The county executive was in Southampton on Thursday to discuss the booming tourism industry in the Hamptons and the hope that it would be extended beyond the summer.

The coronavirus pandemic this spring prompted an exodus from Manhattan, with the Twin Forks seeing many second-home owners flocking to their summer houses in March and April. 

Speaking from the poolside patio at the Capri Southampton Hotel NAIA Hamptons restaurant, Mr. Bellone reported that, with the swell of visitors continuing unabated, many had decided to extend their stays into the fall and winter. 

Capri owner Michael Pitsinos told reporters the hotel has been sold out every weekend “since Day 1” and is sold out for September and October as well. The site is having its best year of the past decade, he said. 

Residents fleeing the city came east because, “it’s a safe environment.” Mr. Pitsinos theorized. 

Kristen Jarnagin, president and CEO of the tourism promotion agency Discover Long Island, affirmed Manhattanites who came out for the summer are becoming “temporary, indefinite residents of Long Island.” 

“They might just stay all year round and we would welcome that,” she said. 

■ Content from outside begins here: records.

Lemma sim_progress p (w : World env) :
  sim (emit (env:=env) (EVENT_PROGRESS p) w) (emit (env:=env') (EVENT_PROGRESS p) w).
Proof. repeat split. Qed.

Lemma sim_render_column fuel (pDriver : DiskWriterDriver) pSong m_file nColumns
    patternPosition pData (w : World env) :
  sim (render_column (env:=env) fuel pDriver pSong m_file nColumns patternPosition pData w)
      (render_column (env:=env') fuel pDriver pSong m_file nColumns patternPosition pData w).
Proof.
  unfold render_column.
  apply sim_bind; [apply sim_defined|]. intros pColumn w1.
  apply sim_bind; [apply sim_defined|]. intros frames w2.
  apply sim_bind; [apply sim_render_chunks|]. intros pData' w3.
  apply sim_bind; [apply sim_defined|]. intros p w4.
  apply sim_bind; [apply sim_progress|]. intros _ w5.
  apply sim_ret.
Qed.

Lemma sim_render_columns fuel (pDriver : DiskWriterDriver) pSong m_file nColumns n
    patternPosition pData (w : World env) :
  sim (render_columns (env:=env) fuel pDriver pSong m_file nColumns n patternPosition pData w)
      (render_columns (env:=env') fuel pDriver pSong m_file nColumns n patternPosition pData w).
Proof.
  revert patternPosition pData w. induction n as [|n IH]; intros pos pData w; simpl.
  - apply sim_ret.
  - apply sim_bind; [apply sim_render_column|]. intros a w1. apply IH.
Qed.

Lemma sim_thread fuel (pDriver : DiskWriterDriver) pSong (w : World env) :
  sim (diskWriterDriver_thread env fuel pDriver pSong w)
      (diskWriterDriver_thread env' fuel pDriver pSong w).
Proof.
  unfold diskWriterDriver_thread.
  apply sim_bind; [repeat split|]. intros _ w1.
  apply sim_bind; [repeat split|]. intros _ w2.
  apply sim_bind; [repeat split|]. intros _ w3.
  change (sf_format_check env' (sound_info pDriver))
    with (sf_format_check env (sound_info pDriver)).
  destruct (negb (sf_format_check env (sound_info pDriver))); [repeat split|].
  apply sim_bind.
  { unfold sim, call_sf_open, events, world, result, env'.
    cbn [sf_open always_written Engine Files].
    destruct (sf_open env _ _ (files w3)); repeat split. }
  intros m_file w4.
  apply sim_bind; [apply sim_render_columns|]. intros pData w5.
  apply sim_bind; [repeat split|]. intros _ w6.
  repeat split.
Qed.

End Short.

(** * The thread as a whole *)

Section Whole.
Context {env : Env}.

Lemma bind_out_of_fuel {A B} (m : M env A) (k : A -> M env B) (w : World env) :
  result (m w) = OutOfFuel -> result (bind m k w) = OutOfFuel.
Proof.
  unfold result, bind. destruct (m w) as [[es w'] [a| |]]; simpl; try discriminate.
  reflexivity.
Qed.

Lemma bind_result {A B} (m : M env A) (k : A -> M env B) (w : World env) es w' a :
  m w = (es, w', Done a) -> result (bind m k w) = result (k a w').
Proof.
  intros H. unfold result, bind. rewrite H. destruct (k a w') as [[es2 w2] r].
  reflexivity.
Qed.

Lemma bind_events {A B} (m : M env A) (k : A -> M env B) (w : World env) es w' a :
  m w = (es, w', Done a) -> events (bind m k w) = es ++ events (k a w').
Proof.
  intros H. unfold events, bind. rewrite H. destruct (k a w') as [[es2 w2] r].
  reflexivity.
Qed.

Tourism is a $6.1 billion industry on Long Island, Ms. Jarnagin said. Extending the season into the fall and winter would be a means of salvaging the losses experienced during the spring’s COVID-19 shutdown. 

Home rentals are up 98 percent, she said. When it comes to hotels, she advised, “if you want to come out, book your room right now.” 

Many businesses that typically close their doors after Labor Day are staying open longer to serve fall and winter visitors, she said. 

“I don’t think any of us want to give up on New York City,” said Jean Shafiroff, an erstwhile summer visitor, now temporarily a full-time resident. “I’m certainly not giving up my home.” 

“They might just stay all year round and we would welcome that.”

Kristen Jarnigan

Still, she said she and her family have relocated and decided to ride the pandemic out in the family’s second home. They’ve spent summers and weekends here since 1996. 

Mr. Bellone pointed out that the tourism industry has been the hardest hit due to COVID-19, particularly on the East End, where many businesses make their entire year’s livelihood from Memorial Day to Labor Day. But, the locals know the “secret,” he said, lauding the beauty of the region during the fall. 

“I know what an iconic place this is,” he said. 

The numbers of people seeking refuge on the East End in the spring was, he said, “something people weren’t necessarily prepared for.” He assured local hospitals and schools have adjusted to the increased population. 

The county executive reiterated a belief he’s held throughout the pandemic. He knew all along the pandemic was, in addition to a public health crisis, an economic crisis. The question was, could Hamptons businesses survive in a season that’s even shorter than normal?

As the days wind down to Labor Day, normally people begin to head back to New York, Mr. Bellone said. But this year, as officials continue to fight COVID-19, “many are looking to stay.”

That desire fuels opportunity for local businesses, many of which may be able to recoup their losses, the county executive predicted. Additionally, Mr. Bellone pointed out that an extended season, plus out-of-state travel restrictions, also provide opportunities for all Suffolk County residents to enjoy a “staycation,” and spend their dollars locally. 

Acknowledging the economic impact early on, the county created a Business Recovery Unit and has reached out to area businesses to help provide Personal Protective Equipment, and connect businesses with local manufacturers that make masks, gloves, and the like, “and keep the dollars in this region,” Mr. Bellone said. 

The BRU has also posted a job board to help connect employers with potential employees.

Mr. Pitsinos praised lawmakers for their support of businesses. Otherwise, he said, “the forecast for the Hamptons would be much more bleak.” Pulling an oft-voiced slogan from Governor Andrew Cuomo, he said, “We are New York tough. We are Suffolk County tough, and we’re Hamptons tough.” He said the Capri will be open for the winter for the first time this year.

Glen Vickers, president and CEO of Discover the Hamptons, said that during the fall, there’s still so much going on in the Hamptons. 

“Your commerce is needed,” he said. “We are open. We are safe.”